EXERCISE INSTRUCTIONS
Your answer should be the lines of the data below that contain "rdsimp".

MATERIAL PROVIDED
Definition gov_create : State (W := token_world) :=
  invoke (create_expedited_proposal (at_ledger 10) 3 PPoolCap 777 100000000) gov_vault.
(** User 3 votes for the expedited proposal 1. *)
Definition gov_voted : State (W := token_world) :=
  invoke (vote_categorized_proposal (at_ledger 20) 3 1 true) gov_create.

(** Delegating after voting votes twice.  On a concrete vault worth 1000,
    user 3 votes with its 600, delegates to user 4, and user 4 votes with its
    400 and the same 600 again: 1600 votes out of 1000. *)
Example late_delegation_votes_twice :
  let s1 := invoke (delegate_vote_weight_with_expiry (at_ledger 21) 3 4 None) gov_voted in
  let s2 := invoke (vote_categorized_proposal (at_ledger 22) 4 1 true) s1 in
  get_total_deposited s2 = 1000 /\ option_map pp_votes_for (get_categorized_proposal 1 s2) = Some 1600.
Proof. vm_compute. split; reflexivity. Qed.

Lemma gov_vault_shares u : get_shares u gov_vault = if decide (u = 3%positive) then 60 else if decide (u = 4%positive) then 40 else 0.
Proof.
  unfold get_shares, gov_vault. destruct (decide (u = 3%positive)) as [->|H3]; [by rdsimp|].
  destruct (decide (u = 4%positive)) as [->|H4]; [by rdsimp|].
  rewrite !rd_upd_ne by (done || (intros H; injection H; congruence)). done.
Qed.

Lemma gov_vault_delegation : delegation_ok gov_vault.
Proof.
  split.
  - intros u. unfold delegators_of, gov_vault. rdsimp. constructor.
  - intros u r. unfold gov_vault. rdsimp. done.
Qed.

(** User 3 delegates to 5 and then, until ledger 100, to 4: it is in both
    lists, and its weight counts once, for 4; from ledger 100 on it is its own. *)
Definition gov_delegated : State (W := token_world) :=
  invoke (delegate_vote_weight_with_expiry (at_ledger 12) 3 4 (Some 100))
    (invoke (delegate_vote_weight_with_expiry (at_ledger 11) 3 5 None) gov_vault).

Lemma delegate_shares env a b e (s : State (W := token_world)) k :
  (forall v, k <> KFeat (VoteExp v)) -> (forall v, k <> KFeat (DelegatorList v)) ->
  rd k (invoke (delegate_vote_weight_with_expiry env a b e) s) = rd k s.
Proof.
  intros H1 H2. unfold invoke. destruct (delegate_vote_weight_with_expiry env a b e s) as [x s'|?|?] eqn:H; [|done..].
  eapply (touches_Ok (fun k => k = KFeat (VoteExp a) \/ k = KFeat (DelegatorList b))); [|exact H|intros [->| ->]; first [by eapply H1|by eapply H2]].
  unfold delegate_vote_weight_with_expiry, helper_event. frames; try (apply touches_put; tauto). by intros t k0 _.
Qed.

Lemma gov_delegated_shares u : get_shares u gov_delegated = get_shares u gov_vault.
Proof. unfold get_shares, gov_delegated. by rewrite !delegate_shares. Qed.

Lemma gov_delegated_ok : delegation_ok gov_delegated.
Proof.
  assert (Hk : forall env a b e (s : State (W := token_world)), delegation_ok s -> delegation_ok (invoke (delegate_vote_weight_with_expiry env a b e) s)).
  { intros env a b e s Hs. unfold invoke. destruct (delegate_vote_weight_with_expiry env a b e s) as [x s'|?|?] eqn:H; [|done..].
    by eapply delegate_ok. }
  apply Hk, Hk, gov_vault_delegation.
Qed.

Lemma gov_delegated_values : values_ok gov_delegated.
Proof.
  intros u. unfold share_value, shares_to_amount, shares_to_amount_with_decimals. rewrite gov_delegated_shares, gov_vault_shares.
  repeat case_decide; vm_compute; discriminate.
Qed.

YOUR RESPONSE
  unfold get_shares, gov_vault. destruct (decide (u = 3%positive)) as [->|H3]; [by rdsimp|].
  destruct (decide (u = 4%positive)) as [->|H4]; [by rdsimp|].
  - intros u. unfold delegators_of, gov_vault. rdsimp. constructor.
  - intros u r. unfold gov_vault. rdsimp. done.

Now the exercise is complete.